A verbatim copy of every entry is required.

▶ [Input for this task]
BEGIN

Lemma open_lids_filter_all_closed_witness :
  open_lids
    (mkVehicleStatus
       (JDict [])
       (JDict [("doorsAndWindows",
                JDict [("doors", JDict [("driverFront", JStr "CLOSED");
                                        ("passengerFront", JStr "OPEN_TILT")]);
                       ("trunk", JStr "CLOSED")])])) []
  = (Return [Lid.mk "passengerFront" OPEN_TILT], [])
  /\ all_lids_closed
       (mkVehicleStatus
          (JDict [])
          (JDict [("doorsAndWindows",
                   JDict [("doors", JDict [("driverFront", JStr "CLOSED");
                                           ("passengerFront", JStr "OPEN_TILT")]);
                          ("trunk", JStr "CLOSED")])])) []
     = (Return false, []).
Proof.
  pose proof (open_lids_filter_all_closed
                (mkVehicleStatus
                   (JDict [])
                   (JDict [("doorsAndWindows",
                            JDict [("doors",
                                    JDict [("driverFront", JStr "CLOSED");
                                           ("passengerFront",
                                            JStr "OPEN_TILT")]);
                                   ("trunk", JStr "CLOSED")])])) [])
    as [Hopen [Hall _]].
  split; [exact Hopen | exact Hall].
Defined.

(** ** Check-control messages *)

Lemma check_control_comp (ms : list json) (l : log) :
  Forall has_state ms ->
  list_comp
    (fun m => st <- lift (getitem m "state") ;; ret (ne_str st "OK"))
    (fun m => ret (mkCheckControlMessage m)) ms l
  = (Return (map mkCheckControlMessage (filter state_differs_from_OK ms)), l).
Proof.
  induction 1 as [|m ms [st Hst] _ IH]; [reflexivity|].
  cbn [list_comp filter]. unfold state_differs_from_OK at 1.
  unfold bind, lift, ret, ne_str in *. rewrite Hst.
  destruct (negb (eq_str st "OK")).
  - rewrite IH. reflexivity.
  - exact IH.
Qed.

(** C9. For a snapshot that passes the guard of the wrapper and whose
    status holds a list of check-control entries, each with a state (no
    [checkControlMessages] key standing for the empty list),
    [check_control_messages] returns exactly the entries whose raw state
    differs from ["OK"], in their order, and
    [has_check_control_messages] tells whether that list is non-empty. *)
Theorem check_control_messages_filter :
  forall (self : VehicleStatus) (ms : list json) (l : log),
    (is_None (properties self) && truthy (status self))%bool = false ->
    get (status self) "checkControlMessages" (JList []) = Return (JList ms) ->
    Forall has_state ms ->
    check_control_messages self l
    = (Return (Some (map mkCheckControlMessage
                         (filter state_differs_from_OK ms))), l)
    /\ has_check_control_messages self l
       = (Return (Some (match filter state_differs_from_OK ms with
                        | [] => false
                        | _ => true
                        end)), l).
Proof.
  intros self ms l Hg Hget Hms.
  assert (Hccm : check_control_messages self l
    = (Return (Some (map mkCheckControlMessage
                         (filter state_differs_from_OK ms))), l)).
  { unfold check_control_messages. rewrite backend_parameter_entered by exact Hg.
    unfold bind at 1. unfold lift at 1. rewrite Hget.
    unfold bind at 1. unfold lift at 1. cbn [iter].
    unfold bind at 1. rewrite (check_control_comp ms l Hms). reflexivity. }
  split; [exact Hccm|].
  unfold has_check_control_messages. rewrite backend_parameter_entered by exact Hg.
  unfold bind at 1. rewrite Hccm. cbn.
  destruct (filter state_differs_from_OK ms); reflexivity.
Qed.

Lemma check_control_messages_filter_witness :
  check_control_messages
    (mkVehicleStatus
       (JDict [("checkControlMessages",
                JList [JDict [("id", JNum 1); ("state", JStr "OK")];
                       JDict [("id", JNum 2); ("state", JStr "CRITICAL")]])])
       (JDict [])) []
  = (Return (Some [mkCheckControlMessage
                     (JDict [("id", JNum 2); ("state", JStr "CRITICAL")])]), [])
  /\ has_check_control_messages
       (mkVehicleStatus
          (JDict [("checkControlMessages",
                   JList [JDict [("id", JNum 1); ("state", JStr "OK")];
                          JDict [("id", JNum 2); ("state", JStr "CRITICAL")]])])
          (JDict [])) []
     = (Return (Some true), []).
Proof.
  refine (check_control_messages_filter
            (mkVehicleStatus
               (JDict [("checkControlMessages",
                        JList [JDict [("id", JNum 1); ("state", JStr "OK")];
                               JDict [("id", JNum 2);
                                      ("state", JStr "CRITICAL")]])])
               (JDict []))
            [JDict [("id", JNum 1); ("state", JStr "OK")];
             JDict [("id", JNum 2); ("state", JStr "CRITICAL")]]
            [] eq_refl eq_refl _).
  repeat constructor; eexists; reflexivity.
Defined.

(** ** Windows *)

(** C10. When [doorsAndWindows] is a mapping without a [windows] key,
    [.get("windows")] gives [None], whose [.items()] raises
    [AttributeError]; the wrapper lets it through to the caller: no value
    is returned and nothing is logged. *)
Theorem windows_missing_raises_AttributeError :
  forall (self : VehicleStatus) (dw : dict) (l : log),
    getitem (properties self) "doorsAndWindows" = Return (JDict dw) ->
    lookup "windows" dw = None ->
    windows self l = (Raise (builtin AttributeError), l)
    /\ exn_cls (builtin AttributeError) <> KeyError.
Proof.
  intros self dw l Hdw Hw. split; [|discriminate].
  unfold windows.
  rewrite backend_parameter_entered by exact (guard_properties_dict _ _ _ Hdw).
  unfold bind at 1. unfold lift at 1. rewrite Hdw.
  unfold bind at 1. unfold lift at 1. cbn [get]. rewrite Hw.
  reflexivity.
Qed.

Lemma windows_missing_raises_AttributeError_witness :
  windows (mkVehicleStatus
             (JDict [])
             (JDict [("doorsAndWindows",
                      JDict [("doors", JDict [("driverFront", JStr "CLOSED")]);
                             ("hood", JStr "CLOSED")])])) []
  = (Raise (builtin AttributeError), []).
Proof.
  exact (proj1 (windows_missing_raises_AttributeError
                  (mkVehicleStatus
                     (JDict [])
                     (JDict [("doorsAndWindows",
                              JDict [("doors",
                                      JDict [("driverFront", JStr "CLOSED")]);
                                     ("hood", JStr "CLOSED")])]))
                  _ [] eq_refl eq_refl)).
Defined.

(** By contrast, a missing [doorsAndWindows] key is the routine
    missing-field condition: [None], and a record at level DEBUG. *)
Lemma windows_missing_container_is_None (self : VehicleStatus) (p : dict)
    (l : log) :
  properties self = JDict p ->
  lookup "doorsAndWindows" p = None ->
  windows self l
  = (Return None,
     l ++ [mkLog DEBUG "No data available for attribute %s!" ["windows"]]).
Proof.
  intros Hp Hdw. unfold windows.
  rewrite backend_parameter_entered by (rewrite Hp; reflexivity).
  unfold bind at 1. unfold lift at 1. rewrite Hp. cbn [getitem]. rewrite Hdw.
  reflexivity.
Qed.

END

▶ [Finished exercise]
Lemma open_lids_filter_all_closed_witness :
  open_lids
    (mkVehicleStatus
       (JDict [])
       (JDict [("doorsAndWindows",
                JDict [("doors", JDict [("driverFront", JStr "CLOSED");
                                        ("passengerFront", JStr "OPEN_TILT")]);
                       ("trunk", JStr "CLOSED")])])) []
  = (Return [Lid.mk "passengerFront" OPEN_TILT], [])
  /\ all_lids_closed
       (mkVehicleStatus
          (JDict [])
          (JDict [("doorsAndWindows",
                   JDict [("doors", JDict [("driverFront", JStr "CLOSED");
                                           ("passengerFront", JStr "OPEN_TILT")]);
                          ("trunk", JStr "CLOSED")])])) []
     = (Return false, []).
Proof.
  pose proof (open_lids_filter_all_closed
                (mkVehicleStatus
                   (JDict [])
                   (JDict [("doorsAndWindows",
                            JDict [("doors",
                                    JDict [("driverFront", JStr "CLOSED");
                                           ("passengerFront",
                                            JStr "OPEN_TILT")]);
                                   ("trunk", JStr "CLOSED")])])) [])
    as [Hopen [Hall _]].
  split; [exact Hopen | exact Hall].
Defined.

(** ** Check-control messages *)

Lemma check_control_comp (ms : list json) (l : log) :
  Forall has_state ms ->
  list_comp
    (fun m => st <- lift (getitem m "state") ;; ret (ne_str st "OK"))
    (fun m => ret (mkCheckControlMessage m)) ms l
  = (Return (map mkCheckControlMessage (filter state_differs_from_OK ms)), l).
Proof.
  induction 1 as [|m ms [st Hst] _ IH]; [reflexivity|].
  cbn [list_comp filter]. unfold state_differs_from_OK at 1.
  unfold bind, lift, ret, ne_str in *. rewrite Hst.
  destruct (negb (eq_str st "OK")).
  - rewrite IH. reflexivity.
  - exact IH.
Qed.

(** C9. For a snapshot that passes the guard of the wrapper and whose
    status holds a list of check-control entries, each with a state (no
    [checkControlMessages] key standing for the empty list),
    [check_control_messages] returns exactly the entries whose raw state
    differs from ["OK"], in their order, and
    [has_check_control_messages] tells whether that list is non-empty. *)
Theorem check_control_messages_filter :
  forall (self : VehicleStatus) (ms : list json) (l : log),
    (is_None (properties self) && truthy (status self))%bool = false ->
    get (status self) "checkControlMessages" (JList []) = Return (JList ms) ->
    Forall has_state ms ->
    check_control_messages self l
    = (Return (Some (map mkCheckControlMessage
                         (filter state_differs_from_OK ms))), l)
    /\ has_check_control_messages self l
       = (Return (Some (match filter state_differs_from_OK ms with
                        | [] => false
                        | _ => true
                        end)), l).
Proof.
  intros self ms l Hg Hget Hms.
  assert (Hccm : check_control_messages self l
    = (Return (Some (map mkCheckControlMessage
                         (filter state_differs_from_OK ms))), l)).
  { unfold check_control_messages. rewrite backend_parameter_entered by exact Hg.
    unfold bind at 1. unfold lift at 1. rewrite Hget.
    unfold bind at 1. unfold lift at 1. cbn [iter].
    unfold bind at 1. rewrite (check_control_comp ms l Hms). reflexivity. }
  split; [exact Hccm|].
  unfold has_check_control_messages. rewrite backend_parameter_entered by exact Hg.
  unfold bind at 1. rewrite Hccm. cbn.
  destruct (filter state_differs_from_OK ms); reflexivity.
Qed.

Lemma check_control_messages_filter_witness :
  check_control_messages
    (mkVehicleStatus
       (JDict [("checkControlMessages",
                JList [JDict [("id", JNum 1); ("state", JStr "OK")];
                       JDict [("id", JNum 2); ("state", JStr "CRITICAL")]])])
       (JDict [])) []
  = (Return (Some [mkCheckControlMessage
                     (JDict [("id", JNum 2); ("state", JStr "CRITICAL")])]), [])
  /\ has_check_control_messages
       (mkVehicleStatus
          (JDict [("checkControlMessages",
                   JList [JDict [("id", JNum 1); ("state", JStr "OK")];
                          JDict [("id", JNum 2); ("state", JStr "CRITICAL")]])])
          (JDict [])) []
     = (Return (Some true), []).
Proof.
  refine (check_control_messages_filter
            (mkVehicleStatus
               (JDict [("checkControlMessages",
                        JList [JDict [("id", JNum 1); ("state", JStr "OK")];
                               JDict [("id", JNum 2);
                                      ("state", JStr "CRITICAL")]])])
               (JDict []))
            [JDict [("id", JNum 1); ("state", JStr "OK")];
             JDict [("id", JNum 2); ("state", JStr "CRITICAL")]]
            [] eq_refl eq_refl _).
  repeat constructor; eexists; reflexivity.
Defined.

(** ** Windows *)

(** C10. When [doorsAndWindows] is a mapping without a [windows] key,
    [.get("windows")] gives [None], whose [.items()] raises
    [AttributeError]; the wrapper lets it through to the caller: no value
    is returned and nothing is logged. *)
Theorem windows_missing_raises_AttributeError :
  forall (self : VehicleStatus) (dw : dict) (l : log),
    getitem (properties self) "doorsAndWindows" = Return (JDict dw) ->
    lookup "windows" dw = None ->
    windows self l = (Raise (builtin AttributeError), l)
    /\ exn_cls (builtin AttributeError) <> KeyError.
Proof.
  intros self dw l Hdw Hw. split; [|discriminate].
  unfold windows.
  rewrite backend_parameter_entered by exact (guard_properties_dict _ _ _ Hdw).
  unfold bind at 1. unfold lift at 1. rewrite Hdw.
  unfold bind at 1. unfold lift at 1. cbn [get]. rewrite Hw.
  reflexivity.
Qed.

Lemma windows_missing_raises_AttributeError_witness :
  windows (mkVehicleStatus
             (JDict [])
             (JDict [("doorsAndWindows",
                      JDict [("doors", JDict [("driverFront", JStr "CLOSED")]);
                             ("hood", JStr "CLOSED")])])) []
  = (Raise (builtin AttributeError), []).
Proof.
  exact (proj1 (windows_missing_raises_AttributeError
                  (mkVehicleStatus
                     (JDict [])
                     (JDict [("doorsAndWindows",
                              JDict [("doors",
                                      JDict [("driverFront", JStr "CLOSED")]);
                                     ("hood", JStr "CLOSED")])]))
                  _ [] eq_refl eq_refl)).
Defined.

(** By contrast, a missing [doorsAndWindows] key is the routine
    missing-field condition: [None], and a record at level DEBUG. *)
Lemma windows_missing_container_is_None (self : VehicleStatus) (p : dict)
    (l : log) :
  properties self = JDict p ->
  lookup "doorsAndWindows" p = None ->
  windows self l
  = (Return None,
     l ++ [mkLog DEBUG "No data available for attribute %s!" ["windows"]]).
Proof.
  intros Hp Hdw. unfold windows.
  rewrite backend_parameter_entered by (rewrite Hp; reflexivity).
  unfold bind at 1. unfold lift at 1. rewrite Hp. cbn [getitem]. rewrite Hdw.
  reflexivity.
Qed.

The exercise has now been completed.